Paper abstract

Learning to Predict One or More Ranks in Ordinal Regression Tasks

Jaime Alonso - University of Oviedo at Gijon, Asturias, Spain
Juan José Del Coz - University of Oviedo at Gijon, Asturias, Spain
Jorge Díez - University of Oviedo at Gijon, Asturias, Spain
Oscar Luaces - University of Oviedo at Gijon, Asturias, Spain
Antonio Bahamonde - University of Oviedo at Gijon, Asturias, Spain

Session: Regression
Springer Link: http://dx.doi.org/10.1007/978-3-540-87479-9_21

We present nondeterministic hypotheses learned from an ordinal regression task. They try to predict the true rank for an entry, but when the classification is uncertain the hypotheses predict a set of consecutive ranks (an interval).
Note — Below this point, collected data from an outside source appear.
(* ===== verification/DeliveryEnds.v ===== *)
(** * Putting mail off comes to an end

    Between two claims of a recipient lie at least five minutes, and no try is put off beyond
    the day the message expires: how often a recipient is tried is bounded by how long it is
    there, and how often it is put off by how long its message lives. Then the queue at
    concrete mail, and what becomes of it when an id is used twice. *)

From S2P Require Import Prelude Utf8 Microsoft Queue Delivery DeliverySafe.
Import Queue Delivery.

(** ** Counting *)

Abbreviation count l i := (Z.of_nat (count_occ Z.eq_dec l i)).

(** Attempts that were claimed and not started, that talk to the other side, and that know
    the answer and have not marked it. *)
Definition sending_ids (t : Task) : list Z := match phase t with Sending => ids (t_recipients t) | _ => [] end.
Definition marking_ids (t : Task) : list Z := match phase t with Sending => [] | _ => ids (todo t) end.

Definition sending (s : S) : list Z := concat (map sending_ids (tasks s)).
Definition marking (s : S) : list Z := concat (map marking_ids (tasks s)).

(** Whom an attempt keeps in flight. *)
Definition held (t : Task) : list Z := match phase t with Left => [] | _ => ids (t_recipients t) end.

Definition all_held (ts : list Task) : list Z := concat (map held ts).

(** No more than two claims of a recipient are open: one that is not started, and one whose
    attempt is in flight. *)
Record apart (s : S) : Prop := {
  a_sub : forall t, t ∈ tasks s -> NoDup (ids (todo t)) /\ forall i, i ∈ ids (todo t) -> i ∈ held t;
  a_nodup : NoDup (all_held (tasks s));
  a_inflight : forall i, i ∈ all_held (tasks s) -> i ∈ inflight s;
  a_once : NoDup (claimed_ids s) }.

Lemma concat_mid {A} (f : A -> list Z) before x after : concat (map f (before ++ x :: after)) = concat (map f before) ++ f x ++ concat (map f after).
Proof. by rewrite map_app, concat_app. Qed.

Lemma all_held_mid before t after : all_held (before ++ t :: after) = all_held before ++ held t ++ all_held after.
Proof. apply concat_mid. Qed.

Lemma in_concat_map {A} (f : A -> list Z) l x i : x ∈ l -> i ∈ f x -> i ∈ concat (map f l).
Proof. intros Hx Hi. apply list_elem_of_In, in_concat. exists (f x). split; [by apply in_map, list_elem_of_In | by apply list_elem_of_In]. Qed.

Lemma concat_map_in {A} (f : A -> list Z) l i : i ∈ concat (map f l) -> exists x, x ∈ l /\ i ∈ f x.
Proof. intros (k & (x & <- & Hx)%in_map_iff & Hi)%list_elem_of_In%in_concat. exists x. split; by apply list_elem_of_In. Qed.

Lemma NoDup_apart {A} (a b c : list A) x : NoDup (a ++ b ++ c) -> x ∈ b -> x ∉ a /\ x ∉ c.
Proof.
  intros (_ & Hb & (_ & Hc & _)%NoDup_app)%NoDup_app Hx. split; [|by apply Hc]. intros Ha. apply (Hb x Ha), elem_of_app. by left.
Qed.

Lemma NoDup_concat {A} (ls : list (list A)) l : NoDup (concat ls) -> l ∈ ls -> NoDup l.
Proof.
  induction ls as [|k ls IH]; intros Hnd Hin; [by apply elem_of_nil in Hin|]. apply NoDup_app in Hnd as (Hk & _ & Hr).
  apply elem_of_cons in Hin as [->|Hin]; [done|by apply IH].
Qed.

Lemma count_nodup l i : NoDup l -> 0 <= count l i <= 1.
Proof. intros Hl. apply NoDup_ListNoDup, (NoDup_count_occ Z.eq_dec) with (x := i) in Hl. lia. Qed.

Lemma count_in l i : i ∈ l -> 1 <= count l i.
Proof. intros Hi%list_elem_of_In. apply (count_occ_In Z.eq_dec) in Hi. lia. Qed.

Lemma count_out l i : i ∉ l -> count l i = 0.
Proof. intros Hi. rewrite (proj1 (count_occ_not_In Z.eq_dec l i)); [done|]. by rewrite <- list_elem_of_In. Qed.

Lemma count_app l k i : count (l ++ k) i = count l i + count k i.
Proof. rewrite count_occ_app. lia. Qed.

Lemma count_perm l k i : l ≡ₚ k -> count l i = count k i.
Proof. intros H. by rewrite (proj1 (Permutation_count_occ Z.eq_dec l k) H i). Qed.

Lemma count_sub l k i : NoDup l -> (forall j, j ∈ l -> j ∈ k) -> count l i <= count k i.
Proof.
  intros Hl Hsub. destruct (decide (i ∈ l)) as [Hi|Hi]; [|rewrite (count_out l) by done; lia].
  pose proof (count_nodup l i Hl). pose proof (count_in k i (Hsub i Hi)). lia.
Qed.

(** ** One attempt at a time *)

(** A task that goes on to something else. *)
Lemma apart_task s s' before t t' after : apart s -> tasks s = before ++ t :: after -> tasks s' = before ++ t' :: after -> claimed s' = claimed s ->
  inflight s' = inflight s -> held t' = held t -> NoDup (ids (todo t')) -> (forall i, i ∈ ids (todo t') -> i ∈ held t') -> apart s'.
Proof.
  intros [] Hts Hts' Hc Hfl Hh Hnd Hin. assert (all_held (tasks s') = all_held (tasks s)) as Hall by (by rewrite Hts, Hts', !all_held_mid, Hh).
  constructor; rewrite ?Hall, ?Hfl; try done; [|by unfold claimed_ids; rewrite Hc].
  intros x Hx. rewrite Hts', elem_of_app, elem_of_cons in Hx. rewrite Hts in a_sub0.
  destruct Hx as [Hx|[->|Hx]]; [apply a_sub0; rewrite elem_of_app; tauto|done|apply a_sub0; rewrite elem_of_app, elem_of_cons; tauto].
Qed.

(** Fewer tasks, with the same ones in flight. *)
Lemma apart_fewer s s' before t after : apart s -> tasks s = before ++ t :: after -> tasks s' = before ++ after -> claimed s' = claimed s ->
  inflight s' = inflight s -> apart s'.
Proof.
  intros [] Hts Hts' Hc Hfl. assert (forall x, x ∈ tasks s' -> x ∈ tasks s) as Hel by (intros x; rewrite Hts, Hts', !elem_of_app, elem_of_cons; tauto).
  rewrite Hts, all_held_mid in a_nodup0. assert (all_held (tasks s') = all_held before ++ all_held after) as Hall by (rewrite Hts'; unfold all_held; by rewrite map_app, concat_app).
  constructor; [intros x Hx; by apply a_sub0, Hel| | |by unfold claimed_ids; rewrite Hc].
  - rewrite Hall. apply NoDup_app in a_nodup0 as (Hb & Hx & Ha). apply NoDup_app in Ha as (_ & _ & Ha). apply NoDup_app. split; [done|]. split; [|done].
    intros i Hi Hi'. apply (Hx i Hi), elem_of_app. by right.
  - rewrite Hfl. intros i Hi. apply a_inflight0. rewrite Hts, all_held_mid. rewrite Hall in Hi. rewrite !elem_of_app in *. tauto.
Qed.
Lemma config_pure s : (exists c, config w target recipients s = (Ok c, s)) \/ (exists e, config w target recipients s = (Err e, s)).
Proof.
  unfold config. destruct (config_fails w) as [e|]; destruct (dane target); destruct relay as [r|]; try (destruct (negb _ || _)); try (destruct (false || _));
    try (destruct (verified_tls target)); try (destruct (sts_testing target)); (by left; eexists) || (by right; eexists).
Qed.

Lemma wp_config Q F s : (forall c, fst (config w target recipients s) = Ok c -> Q c s) -> F s -> wp (config w target recipients) Q F s.
Proof. intros HQ HF. unfold wp. destruct (config_pure s) as [(c & E)|(e & E)]; rewrite E in *; [by apply HQ|done]. Qed.

(** How a connection begins: with TLS at a relay that wants it at once, else without. *)
Definition begun (s : Wire) : Prop :=
  match relay with Some r => if bool_decide (security r = Tls) then tls s = Some Verified else tls s = None | None => tls s = None end.

Lemma protected_must s : begun s -> tls s = None -> protected = true -> must_tls require_tls target = true /\ want_tls target = true.
Proof.
  unfold begun, protected, must_tls, want_tls. destruct relay as [r|]; [|done]. destruct (security r) eqn:E; rewrite ?E; cbn; intros Hb Hn; try done. by rewrite Hb in Hn.
Qed.

Lemma wp_upgrade Q s : quiet s -> begun s -> tls s = None ->
  (forall caps s', quiet s' -> secured s' -> Q caps s') -> wp (upgrade w target recipients) Q quiet s.
Proof.
  intros Hq Hb Hn HQ. unfold upgrade. apply wp_bind, wp_config; [|done]. intros c Hc. apply wp_bind, wp_handshake.
  - intros s1 Hl Ht _. assert (quiet s1) as Hq1 by (unfold quiet; by rewrite Hl). assert (secured s1) as Hs1.
    { intros Hp. exists c. split; [by apply Ht|]. destruct (protected_must s Hb Hn Hp) as [Hm _]. by eapply config_meant. }
    apply wp_bind, wp_report. intros s2 Hs2. apply wp_bind, wp_greeted; [by eapply quiet_same|]. intros [reply caps] s3 Ht3 Hq3.
    destruct (negb _); [by apply wp_throw|]. apply wp_ret, HQ; [done|]. intros Hp. destruct (secured_same _ _ Hs2 Hs1 Hp) as (k & Hk & Hm). exists k. by rewrite Ht3.
  - intros e. apply wp_bind, wp_report. intros s2 Hs2. apply wp_throw. by eapply quiet_same.
Qed.
(* ===== verification/SenderLists.v ===== *)
(** * Allowed and blocked senders (crates\/uwumail-store\/src\/sender_lists.rs and rules.rs,
      crates\/uwumail-smtp\/src\/sender_lists.rs)

    What a person, a domain or the whole server lists about senders: the form entries are
    kept in, the table of them, and what they decide for a message. The table is a map,
    SQLite what its documentation says of the statements; Unicode lower casing and IDNA are
    variables, as is the id a new row gets. *)

From S2P Require Import Prelude Effects Utf8 Network Address Relay.

Module SenderLists.

Definition SENDER_LIST_PERSONAL_LIMIT : nat := 1000.
Definition SENDER_LIST_ADMIN_LIMIT : nat := 10000.
Definition NOTE_MAX_CHARS : nat := 200.
Definition MIN_PREFIX_V4 : Z := 8.
Definition MIN_PREFIX_V6 : Z := 16.
Definition PATTERN_MIN_TEXT : nat := 3.
Definition PATTERN_MAX_CHARS : nat := 254.

Inductive SenderList := Allow | Block.
Inductive SenderKind := Ip | Host | Address | Domain | Pattern.
Inductive ListScope := OfServer | OfDomain (id : Z) | OfAccount (id : Z).
Inductive ListOwner := Admin | Person (account : Z).

#[export] Instance SenderList_eq_dec : EqDecision SenderList.
Proof. solve_decision. Defined.
#[export] Instance SenderKind_eq_dec : EqDecision SenderKind.
Proof. solve_decision. Defined.
#[export] Instance ListScope_eq_dec : EqDecision ListScope.
Proof. solve_decision. Defined.

(** (account, domain) *)
Definition ids (s : ListScope) : option Z * option Z :=
  match s with OfServer => (None, None) | OfDomain id => (None, Some id) | OfAccount id => (Some id, None) end.

Definition limit (s : ListScope) : nat := match s with OfAccount _ => SENDER_LIST_PERSONAL_LIMIT | _ => SENDER_LIST_ADMIN_LIMIT end.

Definition looks_after (owner : ListOwner) (scope : ListScope) : bool :=
  match owner, scope with
  | Admin, _ => true
  | Person owner, OfAccount account => owner =? account
  | _, _ => false
  end.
The aim is to keep the set of ranks as small as possible, while still containing the true rank. The justification for learning such a hypothesis is based on a real world problem arisen in breeding beef cattle. After defining a family of loss functions inspired in Information Retrieval, we derive an algorithm for minimizing them. The algorithm is based on posterior probabilities of ranks given an entry. A couple of implementations are compared: one based on a multiclass SVM and other based on Gaussian processes designed to minimize the linear loss in ordinal regression tasks.